## What needs to be done
Determine how many lines in these records hold "mkSqlStatement". Only the number is wanted.

Stored data entries
-*-*-

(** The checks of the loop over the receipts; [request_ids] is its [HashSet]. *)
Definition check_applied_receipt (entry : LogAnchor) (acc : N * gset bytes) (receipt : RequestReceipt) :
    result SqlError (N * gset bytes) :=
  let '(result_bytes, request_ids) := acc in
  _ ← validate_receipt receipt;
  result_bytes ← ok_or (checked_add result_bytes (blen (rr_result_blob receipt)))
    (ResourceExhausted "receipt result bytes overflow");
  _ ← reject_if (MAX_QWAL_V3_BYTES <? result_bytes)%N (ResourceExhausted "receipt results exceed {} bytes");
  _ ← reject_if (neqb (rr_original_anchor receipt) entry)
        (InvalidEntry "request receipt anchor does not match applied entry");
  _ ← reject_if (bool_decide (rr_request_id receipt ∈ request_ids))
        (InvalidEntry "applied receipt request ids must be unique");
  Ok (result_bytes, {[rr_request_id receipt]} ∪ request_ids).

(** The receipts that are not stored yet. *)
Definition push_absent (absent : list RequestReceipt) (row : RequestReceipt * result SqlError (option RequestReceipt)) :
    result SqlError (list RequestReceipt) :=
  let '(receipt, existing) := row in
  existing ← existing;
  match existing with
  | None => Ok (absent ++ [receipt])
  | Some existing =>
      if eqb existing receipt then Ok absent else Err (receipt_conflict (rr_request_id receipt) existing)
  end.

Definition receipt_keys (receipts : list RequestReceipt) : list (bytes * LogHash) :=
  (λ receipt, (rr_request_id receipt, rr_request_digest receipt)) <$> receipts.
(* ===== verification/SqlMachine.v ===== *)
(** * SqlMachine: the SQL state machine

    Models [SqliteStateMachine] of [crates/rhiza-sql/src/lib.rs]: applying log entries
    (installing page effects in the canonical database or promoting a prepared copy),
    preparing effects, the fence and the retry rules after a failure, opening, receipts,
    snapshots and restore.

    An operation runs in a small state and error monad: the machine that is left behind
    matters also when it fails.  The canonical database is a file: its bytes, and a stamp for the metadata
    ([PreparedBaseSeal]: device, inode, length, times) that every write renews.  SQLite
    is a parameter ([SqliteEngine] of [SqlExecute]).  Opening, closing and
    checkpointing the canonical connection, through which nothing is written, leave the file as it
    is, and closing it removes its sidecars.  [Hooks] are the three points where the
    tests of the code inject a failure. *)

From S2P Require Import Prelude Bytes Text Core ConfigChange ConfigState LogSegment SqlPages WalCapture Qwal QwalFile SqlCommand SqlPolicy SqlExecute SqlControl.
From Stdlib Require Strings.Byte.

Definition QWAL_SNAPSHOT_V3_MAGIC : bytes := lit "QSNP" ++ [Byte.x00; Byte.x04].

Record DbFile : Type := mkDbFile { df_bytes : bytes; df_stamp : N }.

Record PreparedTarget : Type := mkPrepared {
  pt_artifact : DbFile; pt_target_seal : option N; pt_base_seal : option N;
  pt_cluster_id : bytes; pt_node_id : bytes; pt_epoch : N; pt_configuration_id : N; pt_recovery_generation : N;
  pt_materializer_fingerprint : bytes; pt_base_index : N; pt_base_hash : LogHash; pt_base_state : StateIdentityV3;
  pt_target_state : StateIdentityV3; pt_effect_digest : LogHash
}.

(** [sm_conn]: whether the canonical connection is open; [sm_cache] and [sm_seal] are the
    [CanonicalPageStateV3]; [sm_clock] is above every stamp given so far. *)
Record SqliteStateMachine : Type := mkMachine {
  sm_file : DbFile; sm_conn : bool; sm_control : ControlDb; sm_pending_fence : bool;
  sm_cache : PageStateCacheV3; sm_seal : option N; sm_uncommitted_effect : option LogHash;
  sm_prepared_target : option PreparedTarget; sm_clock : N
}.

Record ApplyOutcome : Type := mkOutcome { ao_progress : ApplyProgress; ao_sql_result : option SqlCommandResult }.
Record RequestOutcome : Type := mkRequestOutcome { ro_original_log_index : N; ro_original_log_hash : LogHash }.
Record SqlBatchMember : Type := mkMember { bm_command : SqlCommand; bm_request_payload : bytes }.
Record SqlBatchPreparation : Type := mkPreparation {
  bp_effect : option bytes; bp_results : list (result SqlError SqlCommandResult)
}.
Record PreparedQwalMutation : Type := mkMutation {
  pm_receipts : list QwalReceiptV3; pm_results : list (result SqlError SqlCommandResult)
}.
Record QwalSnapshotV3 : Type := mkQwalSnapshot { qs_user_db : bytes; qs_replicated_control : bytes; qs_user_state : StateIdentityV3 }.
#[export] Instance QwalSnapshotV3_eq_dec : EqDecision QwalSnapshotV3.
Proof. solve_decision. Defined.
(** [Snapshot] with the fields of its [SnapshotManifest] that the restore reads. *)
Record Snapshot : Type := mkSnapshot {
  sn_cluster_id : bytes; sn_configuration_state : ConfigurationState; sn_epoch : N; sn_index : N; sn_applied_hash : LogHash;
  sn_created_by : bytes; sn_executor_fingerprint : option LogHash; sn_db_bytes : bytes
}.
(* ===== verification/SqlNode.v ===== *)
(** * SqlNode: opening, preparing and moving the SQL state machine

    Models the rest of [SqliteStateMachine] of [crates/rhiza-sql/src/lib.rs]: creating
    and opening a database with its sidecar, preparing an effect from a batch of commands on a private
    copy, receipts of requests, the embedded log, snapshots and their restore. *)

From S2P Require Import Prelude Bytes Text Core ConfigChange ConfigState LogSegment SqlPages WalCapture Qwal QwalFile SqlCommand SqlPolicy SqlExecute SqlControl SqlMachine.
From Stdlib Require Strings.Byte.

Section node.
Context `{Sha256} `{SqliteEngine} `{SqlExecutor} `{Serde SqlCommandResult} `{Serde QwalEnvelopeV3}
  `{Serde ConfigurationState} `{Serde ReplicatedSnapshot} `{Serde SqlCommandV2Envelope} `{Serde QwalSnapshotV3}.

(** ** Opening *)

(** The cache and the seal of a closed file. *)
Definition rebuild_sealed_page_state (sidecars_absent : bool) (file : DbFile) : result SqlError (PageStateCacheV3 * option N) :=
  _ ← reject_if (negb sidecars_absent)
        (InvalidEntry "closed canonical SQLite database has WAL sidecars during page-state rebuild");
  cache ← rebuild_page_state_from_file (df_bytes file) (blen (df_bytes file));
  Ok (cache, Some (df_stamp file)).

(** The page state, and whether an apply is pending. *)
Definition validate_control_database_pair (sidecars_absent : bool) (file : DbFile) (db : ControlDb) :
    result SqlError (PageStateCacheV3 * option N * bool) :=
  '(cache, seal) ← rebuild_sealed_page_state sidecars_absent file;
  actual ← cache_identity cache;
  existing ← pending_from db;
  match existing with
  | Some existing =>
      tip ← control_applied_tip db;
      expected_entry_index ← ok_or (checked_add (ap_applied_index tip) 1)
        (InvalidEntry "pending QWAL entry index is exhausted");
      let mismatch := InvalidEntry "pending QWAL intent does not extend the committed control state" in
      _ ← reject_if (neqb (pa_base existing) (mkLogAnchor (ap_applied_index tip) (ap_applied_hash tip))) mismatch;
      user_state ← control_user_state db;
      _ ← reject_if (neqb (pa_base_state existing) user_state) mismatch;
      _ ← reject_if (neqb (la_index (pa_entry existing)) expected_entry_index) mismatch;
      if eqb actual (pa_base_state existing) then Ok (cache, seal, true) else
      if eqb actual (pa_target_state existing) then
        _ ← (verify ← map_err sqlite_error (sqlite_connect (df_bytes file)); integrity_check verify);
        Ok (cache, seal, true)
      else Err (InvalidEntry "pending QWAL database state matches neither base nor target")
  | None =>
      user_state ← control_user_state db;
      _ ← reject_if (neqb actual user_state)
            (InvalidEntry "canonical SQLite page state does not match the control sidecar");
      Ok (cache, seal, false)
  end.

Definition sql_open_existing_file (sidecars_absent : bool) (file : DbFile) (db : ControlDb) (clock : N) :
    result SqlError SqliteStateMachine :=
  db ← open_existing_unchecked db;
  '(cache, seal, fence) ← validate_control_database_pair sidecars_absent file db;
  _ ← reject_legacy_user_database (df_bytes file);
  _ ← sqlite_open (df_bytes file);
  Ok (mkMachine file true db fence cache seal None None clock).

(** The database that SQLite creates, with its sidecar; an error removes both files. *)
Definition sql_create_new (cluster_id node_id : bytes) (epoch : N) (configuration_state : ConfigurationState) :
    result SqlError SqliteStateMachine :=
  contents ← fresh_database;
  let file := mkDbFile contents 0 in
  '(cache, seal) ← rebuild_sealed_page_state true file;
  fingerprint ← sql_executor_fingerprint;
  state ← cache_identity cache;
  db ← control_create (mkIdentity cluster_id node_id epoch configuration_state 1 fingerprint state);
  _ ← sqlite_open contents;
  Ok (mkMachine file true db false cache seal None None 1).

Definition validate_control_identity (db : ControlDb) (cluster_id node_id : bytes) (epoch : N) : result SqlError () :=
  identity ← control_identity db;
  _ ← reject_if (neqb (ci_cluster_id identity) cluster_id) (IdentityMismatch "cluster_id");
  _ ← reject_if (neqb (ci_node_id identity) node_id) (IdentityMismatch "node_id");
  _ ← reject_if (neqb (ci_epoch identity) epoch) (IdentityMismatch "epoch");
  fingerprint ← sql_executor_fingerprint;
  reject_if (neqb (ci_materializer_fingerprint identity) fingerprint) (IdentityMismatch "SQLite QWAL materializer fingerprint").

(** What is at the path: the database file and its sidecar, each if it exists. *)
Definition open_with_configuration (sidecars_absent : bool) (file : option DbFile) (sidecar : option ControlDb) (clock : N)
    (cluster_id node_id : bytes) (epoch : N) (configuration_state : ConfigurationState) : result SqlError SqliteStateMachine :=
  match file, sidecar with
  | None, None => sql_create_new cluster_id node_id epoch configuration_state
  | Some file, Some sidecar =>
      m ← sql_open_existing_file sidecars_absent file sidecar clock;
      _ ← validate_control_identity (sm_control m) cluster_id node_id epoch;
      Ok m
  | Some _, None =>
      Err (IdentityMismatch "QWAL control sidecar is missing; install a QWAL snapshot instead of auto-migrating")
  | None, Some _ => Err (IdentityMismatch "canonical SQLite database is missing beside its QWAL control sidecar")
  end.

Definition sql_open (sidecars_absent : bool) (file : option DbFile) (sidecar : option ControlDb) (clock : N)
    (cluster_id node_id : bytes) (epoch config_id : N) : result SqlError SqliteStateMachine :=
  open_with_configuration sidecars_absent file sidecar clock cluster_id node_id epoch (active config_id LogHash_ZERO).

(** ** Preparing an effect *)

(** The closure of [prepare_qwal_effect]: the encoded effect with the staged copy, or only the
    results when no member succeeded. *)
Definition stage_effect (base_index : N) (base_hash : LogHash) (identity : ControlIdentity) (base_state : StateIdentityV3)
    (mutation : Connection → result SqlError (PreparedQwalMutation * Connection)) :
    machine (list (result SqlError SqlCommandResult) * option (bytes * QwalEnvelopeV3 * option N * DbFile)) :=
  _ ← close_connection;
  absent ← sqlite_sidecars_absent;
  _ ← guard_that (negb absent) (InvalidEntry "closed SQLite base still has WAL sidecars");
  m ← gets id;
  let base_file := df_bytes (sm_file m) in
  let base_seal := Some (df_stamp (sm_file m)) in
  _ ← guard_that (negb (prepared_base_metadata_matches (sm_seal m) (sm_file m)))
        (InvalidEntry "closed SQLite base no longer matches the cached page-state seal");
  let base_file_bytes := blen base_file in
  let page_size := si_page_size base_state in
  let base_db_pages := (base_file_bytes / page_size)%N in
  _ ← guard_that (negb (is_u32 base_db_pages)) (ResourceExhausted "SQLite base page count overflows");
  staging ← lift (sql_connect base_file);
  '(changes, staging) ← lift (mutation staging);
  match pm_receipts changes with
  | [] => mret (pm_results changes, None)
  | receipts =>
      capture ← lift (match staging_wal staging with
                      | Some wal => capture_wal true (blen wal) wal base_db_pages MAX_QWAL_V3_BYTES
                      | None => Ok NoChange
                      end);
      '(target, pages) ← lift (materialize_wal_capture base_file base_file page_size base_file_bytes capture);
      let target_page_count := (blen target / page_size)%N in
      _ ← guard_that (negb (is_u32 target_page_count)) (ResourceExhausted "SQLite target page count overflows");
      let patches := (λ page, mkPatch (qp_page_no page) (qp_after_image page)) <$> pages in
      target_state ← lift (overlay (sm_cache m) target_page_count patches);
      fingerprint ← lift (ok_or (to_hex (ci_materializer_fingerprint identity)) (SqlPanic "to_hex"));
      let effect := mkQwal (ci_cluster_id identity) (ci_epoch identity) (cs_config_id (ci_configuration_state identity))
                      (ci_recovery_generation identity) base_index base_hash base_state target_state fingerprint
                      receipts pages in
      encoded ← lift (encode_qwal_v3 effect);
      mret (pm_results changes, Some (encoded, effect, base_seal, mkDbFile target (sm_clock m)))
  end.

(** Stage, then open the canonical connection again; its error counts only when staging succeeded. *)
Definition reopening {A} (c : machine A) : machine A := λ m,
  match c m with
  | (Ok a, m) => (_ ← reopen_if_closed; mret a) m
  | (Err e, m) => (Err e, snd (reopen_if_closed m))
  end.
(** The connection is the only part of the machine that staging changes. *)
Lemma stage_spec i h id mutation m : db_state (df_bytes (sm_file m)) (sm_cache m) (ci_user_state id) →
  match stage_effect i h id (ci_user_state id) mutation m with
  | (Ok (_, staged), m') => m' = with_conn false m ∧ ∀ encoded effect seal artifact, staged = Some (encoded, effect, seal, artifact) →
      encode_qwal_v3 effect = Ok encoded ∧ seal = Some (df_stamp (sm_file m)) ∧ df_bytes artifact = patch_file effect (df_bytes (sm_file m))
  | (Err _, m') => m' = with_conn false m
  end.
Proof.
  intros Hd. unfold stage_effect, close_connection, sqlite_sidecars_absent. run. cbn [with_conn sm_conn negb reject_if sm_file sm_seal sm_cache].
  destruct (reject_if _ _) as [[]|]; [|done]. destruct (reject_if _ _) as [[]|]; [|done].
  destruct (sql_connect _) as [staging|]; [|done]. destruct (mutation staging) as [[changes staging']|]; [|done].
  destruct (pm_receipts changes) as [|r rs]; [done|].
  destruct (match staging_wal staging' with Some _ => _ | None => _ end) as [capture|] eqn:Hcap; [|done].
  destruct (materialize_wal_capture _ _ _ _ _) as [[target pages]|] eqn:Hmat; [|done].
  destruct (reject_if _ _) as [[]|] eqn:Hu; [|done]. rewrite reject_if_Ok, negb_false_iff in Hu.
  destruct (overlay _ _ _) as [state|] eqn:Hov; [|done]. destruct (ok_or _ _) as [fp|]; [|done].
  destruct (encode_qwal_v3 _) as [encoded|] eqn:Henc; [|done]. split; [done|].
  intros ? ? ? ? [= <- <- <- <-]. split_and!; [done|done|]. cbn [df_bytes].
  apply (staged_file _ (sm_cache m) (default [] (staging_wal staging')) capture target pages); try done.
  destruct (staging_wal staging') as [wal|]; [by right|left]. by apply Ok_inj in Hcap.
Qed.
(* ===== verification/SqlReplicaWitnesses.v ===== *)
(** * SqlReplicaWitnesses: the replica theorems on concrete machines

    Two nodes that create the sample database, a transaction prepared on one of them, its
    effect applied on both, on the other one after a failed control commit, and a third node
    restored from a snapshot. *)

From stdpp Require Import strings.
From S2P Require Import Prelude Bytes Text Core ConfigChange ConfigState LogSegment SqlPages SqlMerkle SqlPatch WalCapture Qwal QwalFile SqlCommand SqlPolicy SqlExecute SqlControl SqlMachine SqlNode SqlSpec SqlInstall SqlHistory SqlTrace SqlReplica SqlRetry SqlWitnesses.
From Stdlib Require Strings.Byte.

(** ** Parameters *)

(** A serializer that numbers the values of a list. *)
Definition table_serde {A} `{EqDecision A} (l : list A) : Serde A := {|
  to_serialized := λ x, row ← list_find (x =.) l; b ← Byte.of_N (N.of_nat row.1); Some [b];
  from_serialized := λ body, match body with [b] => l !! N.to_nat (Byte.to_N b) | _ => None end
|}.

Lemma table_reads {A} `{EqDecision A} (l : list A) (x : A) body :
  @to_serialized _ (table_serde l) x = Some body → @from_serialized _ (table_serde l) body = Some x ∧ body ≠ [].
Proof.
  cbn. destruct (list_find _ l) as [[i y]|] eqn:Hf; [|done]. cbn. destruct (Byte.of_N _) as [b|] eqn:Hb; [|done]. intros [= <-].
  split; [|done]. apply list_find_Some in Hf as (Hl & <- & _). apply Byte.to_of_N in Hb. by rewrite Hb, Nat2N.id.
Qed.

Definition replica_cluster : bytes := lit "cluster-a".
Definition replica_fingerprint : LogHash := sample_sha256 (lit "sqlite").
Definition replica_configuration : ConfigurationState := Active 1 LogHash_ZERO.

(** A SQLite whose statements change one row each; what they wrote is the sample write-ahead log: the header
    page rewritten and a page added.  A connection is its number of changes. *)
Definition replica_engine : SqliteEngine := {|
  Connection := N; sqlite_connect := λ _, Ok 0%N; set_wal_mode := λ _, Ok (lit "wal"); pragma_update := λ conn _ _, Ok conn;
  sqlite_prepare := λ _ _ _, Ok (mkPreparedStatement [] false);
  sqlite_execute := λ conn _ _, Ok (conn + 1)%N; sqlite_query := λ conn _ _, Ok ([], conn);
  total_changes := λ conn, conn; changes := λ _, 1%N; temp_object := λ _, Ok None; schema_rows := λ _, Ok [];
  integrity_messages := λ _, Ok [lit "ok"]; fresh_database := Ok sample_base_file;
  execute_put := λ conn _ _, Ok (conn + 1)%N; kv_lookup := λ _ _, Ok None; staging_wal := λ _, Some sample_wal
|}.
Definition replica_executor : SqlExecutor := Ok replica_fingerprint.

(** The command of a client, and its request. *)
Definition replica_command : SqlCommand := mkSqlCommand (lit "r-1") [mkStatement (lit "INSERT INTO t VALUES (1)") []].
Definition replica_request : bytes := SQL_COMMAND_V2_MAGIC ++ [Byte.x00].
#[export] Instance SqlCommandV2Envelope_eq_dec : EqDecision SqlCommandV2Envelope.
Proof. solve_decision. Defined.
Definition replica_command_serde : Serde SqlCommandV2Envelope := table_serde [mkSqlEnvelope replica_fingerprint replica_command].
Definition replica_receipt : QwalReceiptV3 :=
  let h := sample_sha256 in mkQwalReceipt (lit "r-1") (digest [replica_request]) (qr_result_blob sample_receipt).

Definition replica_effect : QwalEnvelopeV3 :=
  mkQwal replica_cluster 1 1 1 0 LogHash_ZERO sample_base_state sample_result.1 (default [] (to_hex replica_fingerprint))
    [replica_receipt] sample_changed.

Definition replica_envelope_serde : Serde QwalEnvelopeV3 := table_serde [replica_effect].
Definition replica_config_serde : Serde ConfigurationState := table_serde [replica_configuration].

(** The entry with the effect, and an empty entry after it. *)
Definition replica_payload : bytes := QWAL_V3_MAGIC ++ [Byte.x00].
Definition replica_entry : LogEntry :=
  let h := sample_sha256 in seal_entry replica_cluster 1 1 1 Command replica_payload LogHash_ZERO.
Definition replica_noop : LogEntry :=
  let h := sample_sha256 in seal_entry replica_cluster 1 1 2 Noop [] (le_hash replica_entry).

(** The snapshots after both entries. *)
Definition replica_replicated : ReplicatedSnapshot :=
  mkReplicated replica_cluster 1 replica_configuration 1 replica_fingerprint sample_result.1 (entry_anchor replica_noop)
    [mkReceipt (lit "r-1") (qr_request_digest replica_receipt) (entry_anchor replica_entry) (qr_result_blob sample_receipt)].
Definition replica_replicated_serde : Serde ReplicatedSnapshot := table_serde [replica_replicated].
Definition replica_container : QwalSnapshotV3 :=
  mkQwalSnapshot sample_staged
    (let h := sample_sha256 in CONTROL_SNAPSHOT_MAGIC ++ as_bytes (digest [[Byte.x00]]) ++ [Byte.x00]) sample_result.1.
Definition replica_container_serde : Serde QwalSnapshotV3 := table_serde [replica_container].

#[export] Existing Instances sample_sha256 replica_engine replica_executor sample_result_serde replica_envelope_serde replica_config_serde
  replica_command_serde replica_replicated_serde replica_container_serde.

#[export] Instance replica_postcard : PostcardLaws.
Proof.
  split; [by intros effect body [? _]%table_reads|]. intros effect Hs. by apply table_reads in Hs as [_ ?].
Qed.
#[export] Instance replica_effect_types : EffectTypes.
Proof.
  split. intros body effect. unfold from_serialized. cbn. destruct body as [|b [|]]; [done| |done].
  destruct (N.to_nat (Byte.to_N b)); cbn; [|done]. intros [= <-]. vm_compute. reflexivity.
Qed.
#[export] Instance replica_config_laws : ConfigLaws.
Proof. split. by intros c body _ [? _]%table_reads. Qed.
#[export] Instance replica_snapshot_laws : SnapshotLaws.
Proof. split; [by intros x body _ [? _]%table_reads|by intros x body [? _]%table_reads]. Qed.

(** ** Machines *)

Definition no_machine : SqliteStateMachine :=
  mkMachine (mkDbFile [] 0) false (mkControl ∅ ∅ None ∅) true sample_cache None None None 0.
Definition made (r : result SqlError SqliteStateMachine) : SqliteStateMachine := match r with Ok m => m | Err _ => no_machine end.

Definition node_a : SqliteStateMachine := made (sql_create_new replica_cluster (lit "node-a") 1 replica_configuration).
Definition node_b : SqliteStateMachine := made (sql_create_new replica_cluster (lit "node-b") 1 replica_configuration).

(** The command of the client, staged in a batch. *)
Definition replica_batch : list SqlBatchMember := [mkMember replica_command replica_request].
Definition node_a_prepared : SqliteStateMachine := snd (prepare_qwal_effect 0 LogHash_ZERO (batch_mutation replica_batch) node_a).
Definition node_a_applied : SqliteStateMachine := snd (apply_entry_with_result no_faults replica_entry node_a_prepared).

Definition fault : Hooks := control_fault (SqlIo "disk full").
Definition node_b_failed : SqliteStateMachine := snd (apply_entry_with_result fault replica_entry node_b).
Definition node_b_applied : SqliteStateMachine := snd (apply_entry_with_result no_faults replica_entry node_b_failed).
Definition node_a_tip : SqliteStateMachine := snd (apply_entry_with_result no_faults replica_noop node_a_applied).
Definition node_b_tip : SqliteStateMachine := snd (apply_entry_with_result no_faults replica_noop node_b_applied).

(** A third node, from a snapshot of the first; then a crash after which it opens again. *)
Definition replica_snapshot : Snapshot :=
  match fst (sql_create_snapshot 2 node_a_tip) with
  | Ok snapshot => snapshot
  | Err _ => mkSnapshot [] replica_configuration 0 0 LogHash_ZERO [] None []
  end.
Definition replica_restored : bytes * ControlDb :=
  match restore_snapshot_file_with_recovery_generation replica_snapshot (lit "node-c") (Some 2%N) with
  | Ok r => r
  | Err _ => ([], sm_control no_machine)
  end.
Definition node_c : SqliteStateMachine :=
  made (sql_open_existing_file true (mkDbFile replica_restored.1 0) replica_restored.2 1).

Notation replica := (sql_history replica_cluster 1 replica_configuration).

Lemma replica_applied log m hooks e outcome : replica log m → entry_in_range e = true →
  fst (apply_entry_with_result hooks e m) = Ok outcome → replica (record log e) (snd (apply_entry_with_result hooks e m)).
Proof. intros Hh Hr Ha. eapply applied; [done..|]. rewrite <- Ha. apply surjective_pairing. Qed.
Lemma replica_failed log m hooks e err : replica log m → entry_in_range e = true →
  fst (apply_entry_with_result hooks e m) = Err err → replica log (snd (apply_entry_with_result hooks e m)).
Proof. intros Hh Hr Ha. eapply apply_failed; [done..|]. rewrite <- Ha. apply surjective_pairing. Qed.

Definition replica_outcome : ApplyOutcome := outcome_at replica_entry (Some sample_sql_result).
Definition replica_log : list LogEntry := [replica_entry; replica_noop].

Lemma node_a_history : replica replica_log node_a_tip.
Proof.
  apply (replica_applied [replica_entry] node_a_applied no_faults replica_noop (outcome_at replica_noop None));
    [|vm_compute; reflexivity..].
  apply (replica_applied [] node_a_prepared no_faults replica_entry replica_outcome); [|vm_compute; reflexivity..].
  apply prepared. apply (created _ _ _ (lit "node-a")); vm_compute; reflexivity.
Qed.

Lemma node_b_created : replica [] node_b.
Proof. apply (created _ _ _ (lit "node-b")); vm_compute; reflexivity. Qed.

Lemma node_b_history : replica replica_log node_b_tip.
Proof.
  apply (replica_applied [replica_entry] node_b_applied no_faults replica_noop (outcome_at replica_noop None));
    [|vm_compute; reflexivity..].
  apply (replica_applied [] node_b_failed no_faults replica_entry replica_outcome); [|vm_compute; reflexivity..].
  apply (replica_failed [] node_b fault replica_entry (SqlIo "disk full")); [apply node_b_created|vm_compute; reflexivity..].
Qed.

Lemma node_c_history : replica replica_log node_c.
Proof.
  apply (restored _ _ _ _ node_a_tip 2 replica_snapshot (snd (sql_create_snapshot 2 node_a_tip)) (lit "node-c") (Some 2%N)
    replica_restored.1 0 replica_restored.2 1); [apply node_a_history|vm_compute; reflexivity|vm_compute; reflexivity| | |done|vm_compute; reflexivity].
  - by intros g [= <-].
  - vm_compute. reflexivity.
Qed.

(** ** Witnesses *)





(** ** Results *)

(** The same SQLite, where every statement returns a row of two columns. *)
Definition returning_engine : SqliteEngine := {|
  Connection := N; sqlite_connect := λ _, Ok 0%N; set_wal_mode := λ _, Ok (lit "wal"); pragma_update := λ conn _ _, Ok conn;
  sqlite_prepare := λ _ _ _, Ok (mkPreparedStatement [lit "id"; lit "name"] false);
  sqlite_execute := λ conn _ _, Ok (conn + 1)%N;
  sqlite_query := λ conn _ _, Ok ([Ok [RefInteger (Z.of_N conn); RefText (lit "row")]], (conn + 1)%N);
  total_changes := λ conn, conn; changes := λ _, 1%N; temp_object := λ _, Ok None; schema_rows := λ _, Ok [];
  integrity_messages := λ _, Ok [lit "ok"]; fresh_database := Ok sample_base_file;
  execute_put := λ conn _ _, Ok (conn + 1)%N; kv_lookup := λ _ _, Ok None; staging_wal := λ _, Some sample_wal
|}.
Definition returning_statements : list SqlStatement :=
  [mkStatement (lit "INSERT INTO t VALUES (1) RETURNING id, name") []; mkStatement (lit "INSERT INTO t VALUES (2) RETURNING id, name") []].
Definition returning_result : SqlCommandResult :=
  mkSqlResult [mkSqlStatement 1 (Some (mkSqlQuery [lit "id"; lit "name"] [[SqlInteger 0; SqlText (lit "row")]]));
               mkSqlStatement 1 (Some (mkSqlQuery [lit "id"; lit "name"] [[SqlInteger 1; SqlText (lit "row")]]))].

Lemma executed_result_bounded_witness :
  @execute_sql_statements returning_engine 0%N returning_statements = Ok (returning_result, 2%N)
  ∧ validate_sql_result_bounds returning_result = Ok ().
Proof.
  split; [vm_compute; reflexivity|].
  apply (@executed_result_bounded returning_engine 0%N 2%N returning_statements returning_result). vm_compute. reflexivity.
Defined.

-*-*-

## Expected output
2